> **Work required**:
Every record that follows should be printed verbatim.

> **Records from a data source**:
----
Definition Price_ONE : Price := mkPrice 1 1.

Definition from_parts (whole frac_num frac_denom : Z) : option Price :=
  w ← checked_mul whole frac_denom;
  n ← checked_add w frac_num;
  Some (mkPrice n frac_denom).

Definition from_ratio (r : Ratio) : Price := mkPrice (num r) (den r).

Definition checked_mul_amount (p : Price) (amount : Z) : option Z :=
  v ← checked_mul amount (p_num p); checked_div v (p_den p).

Definition apply_slippage (p : Price) (slippage_percent : Z) (positive : bool) : option Price :=
  let factor := if positive then 100 + slippage_percent else sat_sub 100 slippage_percent in
  n ← checked_mul (p_num p) factor;
  d ← checked_mul (p_den p) 100;
  Some (mkPrice n d).

(** In basis points of [other]. *)
Definition percent_diff (p other : Price) : option Z :=
  self_scaled ← checked_mul (p_num p) (p_den other);
  other_scaled ← checked_mul (p_num other) (p_den p);
  let diff := if other_scaled <? self_scaled then self_scaled - other_scaled else other_scaled - self_scaled in
  m ← checked_mul diff 10000;
  Some (default (umax 128) (checked_div m other_scaled)).

Definition price_lt (p other : Price) : option bool :=
  a ← checked_mul (p_num p) (p_den other);
  b ← checked_mul (p_num other) (p_den p);
  Some (a <? b).

Definition price_gt (p other : Price) : option bool := price_lt other p.

(** The loop of [normalize]; two iterations halve [b]. *)
Fixpoint gcd (fuel : nat) (a b : Z) : option Z :=
  match fuel with
  | O => None
  | S fuel => if b =? 0 then Some a else gcd fuel b (a mod b)
  end.

Definition gcd_fuel : nat := 257.

Definition normalize (p : Price) : option Price :=
  divisor ← gcd gcd_fuel (p_num p) (p_den p);
  n ← checked_div (p_num p) divisor;
  d ← checked_div (p_den p) divisor;
  Some (mkPrice n d).

Definition price_cmp (p other : Price) : comparison :=
  sat_mul 128 (p_num p) (p_den other) ?= sat_mul 128 (p_num other) (p_den p).

Definition is_less_than_percent (p : Price) (threshold_percent : Z) : bool :=
  sat_mul 128 (p_num p) 100 <? sat_mul 128 threshold_percent (p_den p).

(** * Pools *)

Definition BLOCKS_PER_YEAR : Z := 5256000.

(** [InterestRate::calculate_interest] of a rate in basis points. *)
Definition calculate_interest (bps principal blocks : Z) : option Z :=
  v ← checked_mul (wmul 128 bps principal) blocks;
  Some (v / (10000 * BLOCKS_PER_YEAR)).

Record PoolParams := mkPoolParams {
  base_rate : Z;
  optimal_utilization : Ratio;
  optimal_rate : Z;
  max_rate : Z;
  reserve_factor : Z;
  collateral_factor : Ratio;
  liquidation_threshold : Ratio;
  liquidation_penalty : Ratio;
}.

Definition params_default : PoolParams :=
  mkPoolParams 200 (from_percent 80) 1000 5000 1000 (from_percent 75) (from_percent 80) (from_percent 5).

Record PoolState := mkPoolState {
  asset_id : Z;
  total_supplied : Z;
  total_borrowed : Z;
  last_update_block : Z;
  params : PoolParams;
}.
#[export] Instance PoolState_eta : Eta PoolState := fun s =>
  mkPoolState (asset_id s) (total_supplied s) (total_borrowed s) (last_update_block s) (params s).

Definition utilization (s : PoolState) : Ratio :=
  if total_supplied s =? 0 then Ratio_ZERO else mkRatio (total_borrowed s) (total_supplied s).

Definition borrow_rate (s : PoolState) : option Z :=
  let util := utilization s in
  let optimal := optimal_utilization (params s) in
  if ratio_lt util optimal then
    slope ← checked_div (wmul 128 (num util) (optimal_rate (params s))) (wmul 128 (den util) (num optimal));
    Some (wadd 128 (base_rate (params s)) slope)
  else
    let excess_util := wsub 128 (num util) (num optimal) in
    excess ← checked_div (wmul 128 excess_util (max_rate (params s))) (wsub 128 1 (num optimal));
    Some (wadd 128 (optimal_rate (params s)) excess).

Definition supply_rate (s : PoolState) : option Z :=
  rate ← borrow_rate s;
  let util := utilization s in
  let after_reserves := wmul 128 rate (wsub 128 10000 (reserve_factor (params s))) in
  checked_div (wmul 128 (num util) after_reserves) (wmul 128 (den util) 10000).

Definition accrue_interest (s : PoolState) (current_block : Z) : option PoolState :=
  let blocks_elapsed := sat_sub current_block (last_update_block s) in
  if blocks_elapsed =? 0 then Some s
  else
    rate ← borrow_rate s;
    interest ← calculate_interest rate (total_borrowed s) blocks_elapsed;
    total ← checked_add (total_borrowed s) interest;
    Some (s <| total_borrowed := total |> <| last_update_block := current_block |>).

Record LendingPool := mkLendingPool { pools : gmap Z PoolState; reserves : gmap Z Z }.
#[export] Instance LendingPool_eta : Eta LendingPool := fun l => mkLendingPool (pools l) (reserves l).

Definition lending_pool_new : LendingPool := mkLendingPool ∅ ∅.

Definition add_pool (l : LendingPool) (asset : Z) (ps : PoolParams) : LendingPool :=
  l <| pools := <[asset := mkPoolState asset 0 0 0 ps]> (pools l) |> <| reserves := <[asset := 0]> (reserves l) |>.

Definition get_pool (l : LendingPool) (asset : Z) : option PoolState := pools l !! asset.

Definition accrue_all (l : LendingPool) (current_block : Z) : option LendingPool :=
  m ← foldl (fun acc kv => m ← acc; s ← accrue_interest kv.2 current_block; Some (<[kv.1 := s]> m))
        (Some (pools l)) (entries (pools l));
  Some (l <| pools := m |>).

Definition get_tvl (l : LendingPool) (asset : Z) : Z := default 0 (total_supplied <$> pools l !! asset).
Definition get_total_borrowed (l : LendingPool) (asset : Z) : Z := default 0 (total_borrowed <$> pools l !! asset).

(** * Risk limits *)

Record LeverageTier := mkLeverageTier { max_leverage : Z; max_size_tvl_percent : Z }.

Record RiskManagementConfig := mkRiskManagementConfig {
  max_position_tvl_percent : Z;
  max_notional_per_user : Z;
  leverage_tiers : list LeverageTier;
  circuit_breaker_liquidation_threshold_percent : Z;
  circuit_breaker_cooldown_blocks : Z;
  max_borrow_utilization_percent : Z;
}.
----
> **Written solution**:
Definition Price_ONE : Price := mkPrice 1 1.

Definition from_parts (whole frac_num frac_denom : Z) : option Price :=
  w ← checked_mul whole frac_denom;
  n ← checked_add w frac_num;
  Some (mkPrice n frac_denom).

Definition from_ratio (r : Ratio) : Price := mkPrice (num r) (den r).

Definition checked_mul_amount (p : Price) (amount : Z) : option Z :=
  v ← checked_mul amount (p_num p); checked_div v (p_den p).

Definition apply_slippage (p : Price) (slippage_percent : Z) (positive : bool) : option Price :=
  let factor := if positive then 100 + slippage_percent else sat_sub 100 slippage_percent in
  n ← checked_mul (p_num p) factor;
  d ← checked_mul (p_den p) 100;
  Some (mkPrice n d).

(** In basis points of [other]. *)
Definition percent_diff (p other : Price) : option Z :=
  self_scaled ← checked_mul (p_num p) (p_den other);
  other_scaled ← checked_mul (p_num other) (p_den p);
  let diff := if other_scaled <? self_scaled then self_scaled - other_scaled else other_scaled - self_scaled in
  m ← checked_mul diff 10000;
  Some (default (umax 128) (checked_div m other_scaled)).

Definition price_lt (p other : Price) : option bool :=
  a ← checked_mul (p_num p) (p_den other);
  b ← checked_mul (p_num other) (p_den p);
  Some (a <? b).

Definition price_gt (p other : Price) : option bool := price_lt other p.

(** The loop of [normalize]; two iterations halve [b]. *)
Fixpoint gcd (fuel : nat) (a b : Z) : option Z :=
  match fuel with
  | O => None
  | S fuel => if b =? 0 then Some a else gcd fuel b (a mod b)
  end.

Definition gcd_fuel : nat := 257.

Definition normalize (p : Price) : option Price :=
  divisor ← gcd gcd_fuel (p_num p) (p_den p);
  n ← checked_div (p_num p) divisor;
  d ← checked_div (p_den p) divisor;
  Some (mkPrice n d).

Definition price_cmp (p other : Price) : comparison :=
  sat_mul 128 (p_num p) (p_den other) ?= sat_mul 128 (p_num other) (p_den p).

Definition is_less_than_percent (p : Price) (threshold_percent : Z) : bool :=
  sat_mul 128 (p_num p) 100 <? sat_mul 128 threshold_percent (p_den p).

(** * Pools *)

Definition BLOCKS_PER_YEAR : Z := 5256000.

(** [InterestRate::calculate_interest] of a rate in basis points. *)
Definition calculate_interest (bps principal blocks : Z) : option Z :=
  v ← checked_mul (wmul 128 bps principal) blocks;
  Some (v / (10000 * BLOCKS_PER_YEAR)).

Record PoolParams := mkPoolParams {
  base_rate : Z;
  optimal_utilization : Ratio;
  optimal_rate : Z;
  max_rate : Z;
  reserve_factor : Z;
  collateral_factor : Ratio;
  liquidation_threshold : Ratio;
  liquidation_penalty : Ratio;
}.

Definition params_default : PoolParams :=
  mkPoolParams 200 (from_percent 80) 1000 5000 1000 (from_percent 75) (from_percent 80) (from_percent 5).

Record PoolState := mkPoolState {
  asset_id : Z;
  total_supplied : Z;
  total_borrowed : Z;
  last_update_block : Z;
  params : PoolParams;
}.
#[export] Instance PoolState_eta : Eta PoolState := fun s =>
  mkPoolState (asset_id s) (total_supplied s) (total_borrowed s) (last_update_block s) (params s).

Definition utilization (s : PoolState) : Ratio :=
  if total_supplied s =? 0 then Ratio_ZERO else mkRatio (total_borrowed s) (total_supplied s).

Definition borrow_rate (s : PoolState) : option Z :=
  let util := utilization s in
  let optimal := optimal_utilization (params s) in
  if ratio_lt util optimal then
    slope ← checked_div (wmul 128 (num util) (optimal_rate (params s))) (wmul 128 (den util) (num optimal));
    Some (wadd 128 (base_rate (params s)) slope)
  else
    let excess_util := wsub 128 (num util) (num optimal) in
    excess ← checked_div (wmul 128 excess_util (max_rate (params s))) (wsub 128 1 (num optimal));
    Some (wadd 128 (optimal_rate (params s)) excess).

Definition supply_rate (s : PoolState) : option Z :=
  rate ← borrow_rate s;
  let util := utilization s in
  let after_reserves := wmul 128 rate (wsub 128 10000 (reserve_factor (params s))) in
  checked_div (wmul 128 (num util) after_reserves) (wmul 128 (den util) 10000).

Definition accrue_interest (s : PoolState) (current_block : Z) : option PoolState :=
  let blocks_elapsed := sat_sub current_block (last_update_block s) in
  if blocks_elapsed =? 0 then Some s
  else
    rate ← borrow_rate s;
    interest ← calculate_interest rate (total_borrowed s) blocks_elapsed;
    total ← checked_add (total_borrowed s) interest;
    Some (s <| total_borrowed := total |> <| last_update_block := current_block |>).

Record LendingPool := mkLendingPool { pools : gmap Z PoolState; reserves : gmap Z Z }.
#[export] Instance LendingPool_eta : Eta LendingPool := fun l => mkLendingPool (pools l) (reserves l).

Definition lending_pool_new : LendingPool := mkLendingPool ∅ ∅.

Definition add_pool (l : LendingPool) (asset : Z) (ps : PoolParams) : LendingPool :=
  l <| pools := <[asset := mkPoolState asset 0 0 0 ps]> (pools l) |> <| reserves := <[asset := 0]> (reserves l) |>.

Definition get_pool (l : LendingPool) (asset : Z) : option PoolState := pools l !! asset.

Definition accrue_all (l : LendingPool) (current_block : Z) : option LendingPool :=
  m ← foldl (fun acc kv => m ← acc; s ← accrue_interest kv.2 current_block; Some (<[kv.1 := s]> m))
        (Some (pools l)) (entries (pools l));
  Some (l <| pools := m |>).

Definition get_tvl (l : LendingPool) (asset : Z) : Z := default 0 (total_supplied <$> pools l !! asset).
Definition get_total_borrowed (l : LendingPool) (asset : Z) : Z := default 0 (total_borrowed <$> pools l !! asset).

(** * Risk limits *)

Record LeverageTier := mkLeverageTier { max_leverage : Z; max_size_tvl_percent : Z }.

Record RiskManagementConfig := mkRiskManagementConfig {
  max_position_tvl_percent : Z;
  max_notional_per_user : Z;
  leverage_tiers : list LeverageTier;
  circuit_breaker_liquidation_threshold_percent : Z;
  circuit_breaker_cooldown_blocks : Z;
  max_borrow_utilization_percent : Z;
}.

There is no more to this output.